> _Exercise instructions_
From the entries below, transcribe exactly the lines between the line holding "Module AudioFile." and the line holding "End InsertMergeJob.", inclusive; skip all other lines.

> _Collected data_
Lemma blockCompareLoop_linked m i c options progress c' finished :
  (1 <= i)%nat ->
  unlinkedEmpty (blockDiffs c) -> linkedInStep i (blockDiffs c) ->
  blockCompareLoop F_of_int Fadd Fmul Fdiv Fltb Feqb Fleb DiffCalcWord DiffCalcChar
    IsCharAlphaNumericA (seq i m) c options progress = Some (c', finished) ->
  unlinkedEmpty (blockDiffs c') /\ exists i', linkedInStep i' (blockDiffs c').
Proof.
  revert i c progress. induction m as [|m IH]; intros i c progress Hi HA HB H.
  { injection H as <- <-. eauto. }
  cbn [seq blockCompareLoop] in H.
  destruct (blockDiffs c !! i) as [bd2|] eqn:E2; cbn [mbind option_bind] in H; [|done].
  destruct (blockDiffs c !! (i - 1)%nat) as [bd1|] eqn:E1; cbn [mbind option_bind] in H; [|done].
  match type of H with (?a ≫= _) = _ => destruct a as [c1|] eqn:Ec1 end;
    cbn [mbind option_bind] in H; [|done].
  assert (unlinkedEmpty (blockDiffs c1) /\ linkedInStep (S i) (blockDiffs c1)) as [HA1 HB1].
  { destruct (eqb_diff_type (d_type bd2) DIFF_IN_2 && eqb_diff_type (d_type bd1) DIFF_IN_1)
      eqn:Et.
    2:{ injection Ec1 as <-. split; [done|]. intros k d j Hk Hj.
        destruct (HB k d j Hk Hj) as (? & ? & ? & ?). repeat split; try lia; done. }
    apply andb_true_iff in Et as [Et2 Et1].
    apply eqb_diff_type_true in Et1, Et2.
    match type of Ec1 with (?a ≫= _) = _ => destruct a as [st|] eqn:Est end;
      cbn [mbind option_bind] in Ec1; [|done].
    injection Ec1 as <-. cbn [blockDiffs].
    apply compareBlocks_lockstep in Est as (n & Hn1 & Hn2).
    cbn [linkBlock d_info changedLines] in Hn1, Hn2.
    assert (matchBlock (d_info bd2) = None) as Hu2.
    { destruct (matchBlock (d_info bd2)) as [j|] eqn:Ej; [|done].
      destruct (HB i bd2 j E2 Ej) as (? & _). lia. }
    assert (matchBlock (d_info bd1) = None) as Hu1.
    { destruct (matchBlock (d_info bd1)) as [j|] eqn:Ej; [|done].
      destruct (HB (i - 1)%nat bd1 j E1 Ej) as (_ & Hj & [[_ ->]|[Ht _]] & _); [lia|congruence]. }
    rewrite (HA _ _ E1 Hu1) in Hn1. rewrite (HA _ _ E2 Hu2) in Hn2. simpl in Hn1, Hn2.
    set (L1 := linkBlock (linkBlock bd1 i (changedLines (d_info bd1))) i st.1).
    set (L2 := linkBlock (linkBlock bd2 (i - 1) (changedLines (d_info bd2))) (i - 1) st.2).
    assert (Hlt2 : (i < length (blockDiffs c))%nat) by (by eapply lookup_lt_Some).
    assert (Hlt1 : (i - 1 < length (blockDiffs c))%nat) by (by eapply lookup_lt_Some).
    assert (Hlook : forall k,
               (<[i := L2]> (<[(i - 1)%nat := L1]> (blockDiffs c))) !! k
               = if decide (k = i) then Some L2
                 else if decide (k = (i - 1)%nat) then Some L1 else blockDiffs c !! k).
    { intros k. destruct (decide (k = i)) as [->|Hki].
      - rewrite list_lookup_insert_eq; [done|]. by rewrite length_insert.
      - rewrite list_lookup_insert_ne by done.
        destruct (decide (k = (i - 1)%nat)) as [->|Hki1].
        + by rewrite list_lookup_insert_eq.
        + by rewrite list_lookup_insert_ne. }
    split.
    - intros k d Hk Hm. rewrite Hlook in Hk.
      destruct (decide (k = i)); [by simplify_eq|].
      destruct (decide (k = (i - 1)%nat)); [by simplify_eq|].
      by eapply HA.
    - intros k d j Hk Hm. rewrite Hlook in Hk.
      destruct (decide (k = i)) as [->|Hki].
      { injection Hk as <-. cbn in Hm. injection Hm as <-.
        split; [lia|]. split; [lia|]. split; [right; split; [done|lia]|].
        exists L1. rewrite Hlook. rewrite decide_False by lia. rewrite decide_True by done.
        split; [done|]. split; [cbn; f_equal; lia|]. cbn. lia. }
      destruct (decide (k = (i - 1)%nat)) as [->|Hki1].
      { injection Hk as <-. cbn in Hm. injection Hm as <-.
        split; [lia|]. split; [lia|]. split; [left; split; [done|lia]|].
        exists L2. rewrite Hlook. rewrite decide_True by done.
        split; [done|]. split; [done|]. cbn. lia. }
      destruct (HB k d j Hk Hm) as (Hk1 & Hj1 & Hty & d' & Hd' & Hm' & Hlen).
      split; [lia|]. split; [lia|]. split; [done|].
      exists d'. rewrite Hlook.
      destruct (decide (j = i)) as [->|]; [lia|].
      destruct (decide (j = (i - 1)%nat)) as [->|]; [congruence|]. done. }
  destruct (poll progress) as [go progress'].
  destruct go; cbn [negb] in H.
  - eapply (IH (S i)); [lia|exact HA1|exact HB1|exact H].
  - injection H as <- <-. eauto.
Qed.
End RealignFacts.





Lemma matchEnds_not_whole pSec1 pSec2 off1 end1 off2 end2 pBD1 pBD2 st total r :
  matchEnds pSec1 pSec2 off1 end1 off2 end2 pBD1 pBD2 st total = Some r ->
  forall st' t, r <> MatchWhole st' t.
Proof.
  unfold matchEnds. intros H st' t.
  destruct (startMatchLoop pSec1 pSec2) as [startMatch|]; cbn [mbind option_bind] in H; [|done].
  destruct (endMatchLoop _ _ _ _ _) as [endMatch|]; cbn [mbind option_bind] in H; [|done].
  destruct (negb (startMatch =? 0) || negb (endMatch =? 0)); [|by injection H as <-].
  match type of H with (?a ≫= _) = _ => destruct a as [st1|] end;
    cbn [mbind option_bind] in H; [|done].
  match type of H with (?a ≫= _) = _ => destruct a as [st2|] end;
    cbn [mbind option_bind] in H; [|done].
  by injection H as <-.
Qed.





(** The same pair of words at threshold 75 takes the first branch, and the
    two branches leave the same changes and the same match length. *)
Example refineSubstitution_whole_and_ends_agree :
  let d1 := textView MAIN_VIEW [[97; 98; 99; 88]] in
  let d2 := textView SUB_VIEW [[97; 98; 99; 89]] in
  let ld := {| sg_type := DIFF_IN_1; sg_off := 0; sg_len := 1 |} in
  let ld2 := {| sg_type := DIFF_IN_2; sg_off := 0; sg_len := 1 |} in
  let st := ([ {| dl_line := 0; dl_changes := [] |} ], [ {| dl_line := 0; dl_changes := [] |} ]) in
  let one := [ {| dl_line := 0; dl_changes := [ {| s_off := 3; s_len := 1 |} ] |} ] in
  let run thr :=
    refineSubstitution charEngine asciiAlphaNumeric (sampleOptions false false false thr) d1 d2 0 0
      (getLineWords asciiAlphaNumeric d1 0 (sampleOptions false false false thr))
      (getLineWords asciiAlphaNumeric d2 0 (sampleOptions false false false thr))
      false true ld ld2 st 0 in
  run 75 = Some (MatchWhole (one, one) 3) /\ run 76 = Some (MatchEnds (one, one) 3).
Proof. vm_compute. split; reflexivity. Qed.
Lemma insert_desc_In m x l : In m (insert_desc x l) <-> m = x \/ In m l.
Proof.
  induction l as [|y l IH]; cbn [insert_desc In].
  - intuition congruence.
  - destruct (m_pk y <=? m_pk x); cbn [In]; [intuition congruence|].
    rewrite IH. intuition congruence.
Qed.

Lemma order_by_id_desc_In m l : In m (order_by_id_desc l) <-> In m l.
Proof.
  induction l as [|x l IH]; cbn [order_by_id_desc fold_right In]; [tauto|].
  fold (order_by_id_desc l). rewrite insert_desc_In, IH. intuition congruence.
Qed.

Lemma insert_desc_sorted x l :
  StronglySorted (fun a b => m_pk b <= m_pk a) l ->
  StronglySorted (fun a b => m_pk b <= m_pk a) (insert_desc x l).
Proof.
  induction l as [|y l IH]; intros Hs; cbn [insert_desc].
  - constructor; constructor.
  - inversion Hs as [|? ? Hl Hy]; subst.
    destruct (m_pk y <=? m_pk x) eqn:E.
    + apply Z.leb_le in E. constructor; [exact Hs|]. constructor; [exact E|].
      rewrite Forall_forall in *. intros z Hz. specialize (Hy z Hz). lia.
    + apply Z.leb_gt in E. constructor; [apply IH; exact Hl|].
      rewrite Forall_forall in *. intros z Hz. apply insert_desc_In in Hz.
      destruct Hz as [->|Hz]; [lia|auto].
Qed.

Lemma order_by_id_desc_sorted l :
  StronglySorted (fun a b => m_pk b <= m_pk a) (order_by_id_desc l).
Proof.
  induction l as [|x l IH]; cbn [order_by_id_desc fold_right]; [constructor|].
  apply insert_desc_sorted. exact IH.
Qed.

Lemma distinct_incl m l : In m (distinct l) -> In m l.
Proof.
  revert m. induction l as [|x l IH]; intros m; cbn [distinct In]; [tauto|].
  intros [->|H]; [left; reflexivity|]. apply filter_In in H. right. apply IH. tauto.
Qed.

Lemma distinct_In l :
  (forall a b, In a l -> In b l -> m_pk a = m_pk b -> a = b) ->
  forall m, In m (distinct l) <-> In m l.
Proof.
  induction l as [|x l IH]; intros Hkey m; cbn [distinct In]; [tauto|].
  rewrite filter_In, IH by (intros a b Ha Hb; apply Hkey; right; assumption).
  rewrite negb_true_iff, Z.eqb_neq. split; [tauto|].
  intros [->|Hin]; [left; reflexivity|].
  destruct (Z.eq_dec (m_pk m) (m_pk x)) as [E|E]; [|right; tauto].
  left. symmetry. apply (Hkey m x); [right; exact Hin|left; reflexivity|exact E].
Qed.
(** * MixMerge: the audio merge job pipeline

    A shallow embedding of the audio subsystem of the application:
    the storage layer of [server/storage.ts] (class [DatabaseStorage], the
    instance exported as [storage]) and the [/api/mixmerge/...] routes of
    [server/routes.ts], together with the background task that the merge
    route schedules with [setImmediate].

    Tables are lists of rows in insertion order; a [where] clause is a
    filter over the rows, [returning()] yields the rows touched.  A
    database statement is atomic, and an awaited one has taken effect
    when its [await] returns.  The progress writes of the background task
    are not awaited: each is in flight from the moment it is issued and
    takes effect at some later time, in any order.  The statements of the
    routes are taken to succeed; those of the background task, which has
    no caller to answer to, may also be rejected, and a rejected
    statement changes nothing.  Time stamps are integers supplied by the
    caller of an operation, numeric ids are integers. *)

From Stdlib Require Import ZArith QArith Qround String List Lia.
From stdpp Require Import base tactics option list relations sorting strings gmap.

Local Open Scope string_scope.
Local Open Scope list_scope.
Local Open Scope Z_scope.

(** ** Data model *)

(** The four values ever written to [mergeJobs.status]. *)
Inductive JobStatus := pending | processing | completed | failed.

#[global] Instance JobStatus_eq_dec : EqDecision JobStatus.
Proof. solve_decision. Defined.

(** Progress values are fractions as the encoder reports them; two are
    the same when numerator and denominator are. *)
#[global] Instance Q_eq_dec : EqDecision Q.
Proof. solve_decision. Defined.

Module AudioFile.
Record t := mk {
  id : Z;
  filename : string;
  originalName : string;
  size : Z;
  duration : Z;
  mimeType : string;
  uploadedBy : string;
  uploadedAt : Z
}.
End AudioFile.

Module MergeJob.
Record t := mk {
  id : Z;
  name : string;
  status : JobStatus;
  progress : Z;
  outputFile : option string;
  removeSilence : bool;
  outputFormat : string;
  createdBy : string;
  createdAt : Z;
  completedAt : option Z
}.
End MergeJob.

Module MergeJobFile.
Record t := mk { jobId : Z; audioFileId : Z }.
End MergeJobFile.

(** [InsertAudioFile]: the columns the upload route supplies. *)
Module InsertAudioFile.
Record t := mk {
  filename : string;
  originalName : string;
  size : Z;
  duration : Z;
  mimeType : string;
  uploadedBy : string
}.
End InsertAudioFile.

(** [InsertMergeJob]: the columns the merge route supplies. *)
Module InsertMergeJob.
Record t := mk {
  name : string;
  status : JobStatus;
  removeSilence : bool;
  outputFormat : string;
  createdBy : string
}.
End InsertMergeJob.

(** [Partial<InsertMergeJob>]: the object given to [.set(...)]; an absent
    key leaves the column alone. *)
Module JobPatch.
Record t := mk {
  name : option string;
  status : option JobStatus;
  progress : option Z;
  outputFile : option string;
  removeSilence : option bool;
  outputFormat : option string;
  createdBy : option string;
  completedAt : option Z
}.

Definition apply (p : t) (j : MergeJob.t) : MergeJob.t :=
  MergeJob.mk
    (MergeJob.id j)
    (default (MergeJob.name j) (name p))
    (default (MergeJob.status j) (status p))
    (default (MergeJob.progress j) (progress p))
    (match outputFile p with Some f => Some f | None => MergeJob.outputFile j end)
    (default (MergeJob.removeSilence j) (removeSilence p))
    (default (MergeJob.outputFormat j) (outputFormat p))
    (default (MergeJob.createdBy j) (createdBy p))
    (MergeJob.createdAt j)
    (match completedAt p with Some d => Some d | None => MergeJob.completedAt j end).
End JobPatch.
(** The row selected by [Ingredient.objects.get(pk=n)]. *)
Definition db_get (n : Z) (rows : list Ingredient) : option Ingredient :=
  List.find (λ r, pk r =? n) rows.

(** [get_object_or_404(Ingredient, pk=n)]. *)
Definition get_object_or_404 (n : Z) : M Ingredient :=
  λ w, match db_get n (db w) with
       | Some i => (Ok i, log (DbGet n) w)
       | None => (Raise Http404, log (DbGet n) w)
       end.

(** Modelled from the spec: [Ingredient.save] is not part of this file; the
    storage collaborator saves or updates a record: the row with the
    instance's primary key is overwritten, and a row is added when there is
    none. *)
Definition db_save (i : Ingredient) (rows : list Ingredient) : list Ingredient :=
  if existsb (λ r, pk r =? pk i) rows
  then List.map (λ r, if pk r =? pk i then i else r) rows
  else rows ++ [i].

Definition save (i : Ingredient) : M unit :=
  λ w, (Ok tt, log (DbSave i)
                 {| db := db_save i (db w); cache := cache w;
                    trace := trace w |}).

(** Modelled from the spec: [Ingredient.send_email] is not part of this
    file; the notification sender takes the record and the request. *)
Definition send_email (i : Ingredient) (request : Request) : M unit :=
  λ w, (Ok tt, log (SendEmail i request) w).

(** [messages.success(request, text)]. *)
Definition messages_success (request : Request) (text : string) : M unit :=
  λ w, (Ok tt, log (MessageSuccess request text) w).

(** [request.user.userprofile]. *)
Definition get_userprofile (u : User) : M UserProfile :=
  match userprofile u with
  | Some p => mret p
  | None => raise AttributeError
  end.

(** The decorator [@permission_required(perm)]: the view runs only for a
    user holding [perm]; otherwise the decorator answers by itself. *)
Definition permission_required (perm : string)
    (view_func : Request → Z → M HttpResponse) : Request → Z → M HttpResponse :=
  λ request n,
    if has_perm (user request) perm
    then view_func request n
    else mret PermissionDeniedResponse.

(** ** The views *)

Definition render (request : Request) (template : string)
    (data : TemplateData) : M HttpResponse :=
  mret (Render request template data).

> _Answer to this task_
Module AudioFile.
Record t := mk {
  id : Z;
  filename : string;
  originalName : string;
  size : Z;
  duration : Z;
  mimeType : string;
  uploadedBy : string;
  uploadedAt : Z
}.
End AudioFile.

Module MergeJob.
Record t := mk {
  id : Z;
  name : string;
  status : JobStatus;
  progress : Z;
  outputFile : option string;
  removeSilence : bool;
  outputFormat : string;
  createdBy : string;
  createdAt : Z;
  completedAt : option Z
}.
End MergeJob.

Module MergeJobFile.
Record t := mk { jobId : Z; audioFileId : Z }.
End MergeJobFile.

(** [InsertAudioFile]: the columns the upload route supplies. *)
Module InsertAudioFile.
Record t := mk {
  filename : string;
  originalName : string;
  size : Z;
  duration : Z;
  mimeType : string;
  uploadedBy : string
}.
End InsertAudioFile.

(** [InsertMergeJob]: the columns the merge route supplies. *)
Module InsertMergeJob.
Record t := mk {
  name : string;
  status : JobStatus;
  removeSilence : bool;
  outputFormat : string;
  createdBy : string
}.
End InsertMergeJob.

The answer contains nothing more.